If momentum P and velocity v are related as P=√a÷b+v2 then dimensional...
Explanation:
Momentum is defined as the product of mass and velocity of an object. It is a vector quantity and is denoted by the symbol P.
Formula: P = mv
where m is the mass of the object and v is its velocity.
Given, P = √a/b v^2
To find the dimensional formula of ab^-2, we need to first simplify the given equation.
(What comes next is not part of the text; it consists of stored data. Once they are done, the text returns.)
(** A rune of several bytes is read from those bytes alone; they are not
    ASCII. *)
Lemma decode_rune_wide c r z n :
  decode_rune (c :: r) = (z, n) -> (2 <= n)%nat ->
  128 <= code c /\ (n <= 4)%nat /\ exists a b, r = a ++ b /\ S (length a) = n /\ Forall (fun x => cont x = true) a /\
    forall b', decode_rune (c :: a ++ b') = (z, n).
Proof.
  unfold decode_rune. intros H Hn.
  assert (forall c, in_range 0xA0 0xBF (code c) = true -> cont c = true) as HA
    by (intros x; unfold cont, in_range; rewrite !andb_true_iff, !Z.leb_le; lia).
  assert (forall c, in_range 0x80 0x9F (code c) = true -> cont c = true) as HB
    by (intros x; unfold cont, in_range; rewrite !andb_true_iff, !Z.leb_le; lia).
  assert (forall c, in_range 0x90 0xBF (code c) = true -> cont c = true) as HC
    by (intros x; unfold cont, in_range; rewrite !andb_true_iff, !Z.leb_le; lia).
  assert (forall c, in_range 0x80 0x8F (code c) = true -> cont c = true) as HD
    by (intros x; unfold cont, in_range; rewrite !andb_true_iff, !Z.leb_le; lia).
  assert (forall c, in_range 0x80 0xBF (code c) = true -> cont c = true) as HE by done.
  destruct (Z.ltb_spec (code c) 128); [injection H; lia|]. split; [done|].
  destruct (in_range 0xC2 0xDF (code c)).
  { destruct r as [|c1 r]; [injection H; lia|]. destruct (cont c1) eqn:E1; [|injection H; lia]. injection H as <- <-.
    split; [lia|]. exists [c1], r. split_and!; try done; [by repeat constructor|]. intros b'. cbn. by rewrite E1. }
  destruct (in_range 0xE0 0xEF (code c)).
  { destruct r as [|c1 [|c2 r]]; [injection H; lia|injection H; lia|].
    match type of H with (if ?b then _ else _) = _ => destruct b eqn:E1 end; [|injection H; lia]. injection H as <- <-.
    split; [lia|]. exists [c1; c2], r. split_and!; try done; [|intros b'; cbn; by rewrite E1].
    apply andb_true_iff in E1 as [E1 E2]. repeat constructor; [|done]. destruct (code c =? 0xE0), (code c =? 0xED); auto. 
    unfold in_range in E1. rewrite andb_true_iff, !Z.leb_le in E1. lia. }
  destruct (in_range 0xF0 0xF4 (code c)); [|injection H; lia].
  destruct r as [|c1 [|c2 [|c3 r]]]; [injection H; lia|injection H; lia|injection H; lia|].
  match type of H with (if ?b then _ else _) = _ => destruct b eqn:E1 end; [|injection H; lia]. injection H as <- <-.
  split; [lia|]. exists [c1; c2; c3], r. split_and!; try done; [|intros b'; cbn; by rewrite E1].
  apply andb_true_iff in E1 as [[E1 E2]%andb_true_iff E3]. repeat constructor; [|done|done].
  destruct (code c =? 0xF0), (code c =? 0xF4); auto. unfold in_range in E1. rewrite andb_true_iff, !Z.leb_le in E1. lia.
Qed.
Lemma string_cut f c q r x t i prev :
  string_body f (c ++ q :: r) = Some (x, r) -> is_quote q -> t `prefix_of` c ->
  exists escape, string_end t i false prev = ((i + length t)%nat, escape) /\ cut_reads (fun y => text_grows y x) t escape.
Proof.
  revert c x t i prev. induction f as [|f IH]; intros c x t i prev H Hq Ht; [done|].
  assert (forall i, exists escape, string_end [] i false prev = ((i + 0)%nat, escape) /\ cut_reads (fun y => text_grows y x) [] escape) as Hnil.
  { intros i0. exists false. split; [cbn; by rewrite Nat.add_0_r|]. apply (cut_plain _ _ []); [|intros; by apply reads_quote].
    exists [], O. split_and!; [done|lia|apply prefix_nil]. }
  destruct c as [|b c]; [apply prefix_nil_inv in Ht as ->; apply Hnil|]. destruct t as [|b' t]; [apply Hnil|].
  cbn [app string_body] in H. destruct (Z.eqb_spec (code b) 34) as [Hb|Hb].
  { exfalso. injection H as _ H. apply (f_equal length) in H. rewrite length_app in H. cbn in H. lia. }
  destruct (unit (b :: c ++ q :: r)) as [[y s']|] eqn:Eu; [|done]. cbn in H. destruct (string_body f s') as [[l r']|] eqn:Es; [|done].
  cbn in H. injection H as <- ->. apply unit_spelled in Eu as (c0 & Ec & Hs).
  assert (opens c0) as Ho by (destruct c0; [by apply spelled_nonempty in Hs|by injection Ec as <- _]).
  destruct (string_whole _ _ _ _ Es) as (c1 & q1 & -> & Hq1 & _ & _).
  assert (b :: c = c0 ++ c1 /\ q = q1) as [E ->].
  { rewrite app_comm_cons in Ec. rewrite app_assoc in Ec. apply app_inj_2 in Ec as [E [= E']]; [done|]. cbn. lia. }
  destruct Ht as [t' Et]. rewrite E in Et. set (t0 := b' :: t) in *. assert (t0 <> []) as Hne by done. clearbody t0. clear E Ec.
  destruct (decide (length t0 < length c0)%nat) as [Hl|Hl].
  - destruct (cut_app _ _ _ _ (eq_sym Et)) as (e & Ec & _); [lia|].
    destruct (cut_unit _ _ _ t0 e i prev Hs Ho Ec Hne) as (escape & Es' & Hr).
    { intros ->. rewrite app_nil_r in Ec. subst. lia. }
    exists escape. split; [done|]. eapply cut_reads_impl; [|exact Hr]. intros z (n & -> & Hn). exists [], n. split_and!; [done|done|apply prefix_nil].
  - destruct (cut_app _ _ _ _ Et) as (e & -> & Ee); [lia|].
    destruct (string_end_unit _ _ _ e i prev Hs Ho) as [p Ep].
    destruct (IH c1 l e (i + length c0)%nat p Es Hq) as (escape & Es' & Hr); [by exists t'|].
    exists escape. rewrite Ep, Es'. split; [f_equal; rewrite length_app; lia|].
    eapply cut_reads_app; [exact Hs|done| | |exact Hr]; [exists (t' ++ q1 :: r); by rewrite Ee, <- app_assoc|]. intros z. apply text_grows_app.
Qed.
Squaring both sides of the equation, we get:
P^2 = a/b v^2
Substituting the value of P from the formula of momentum, we get:
(mv)^2 = a/b v^2
Simplifying, we get:
m^2v^2 = ab^-1 v^2
Cancelling v^2 on both sides, we get:
m^2 = ab^-1
Taking the dimensional formula of m as [M], we get:
[M]^2 = [A][B]^-1
where [A] and [B] are the dimensional formula of a and b respectively.
To find the dimensional formula of ab^-2, we need to solve for [A] and [B].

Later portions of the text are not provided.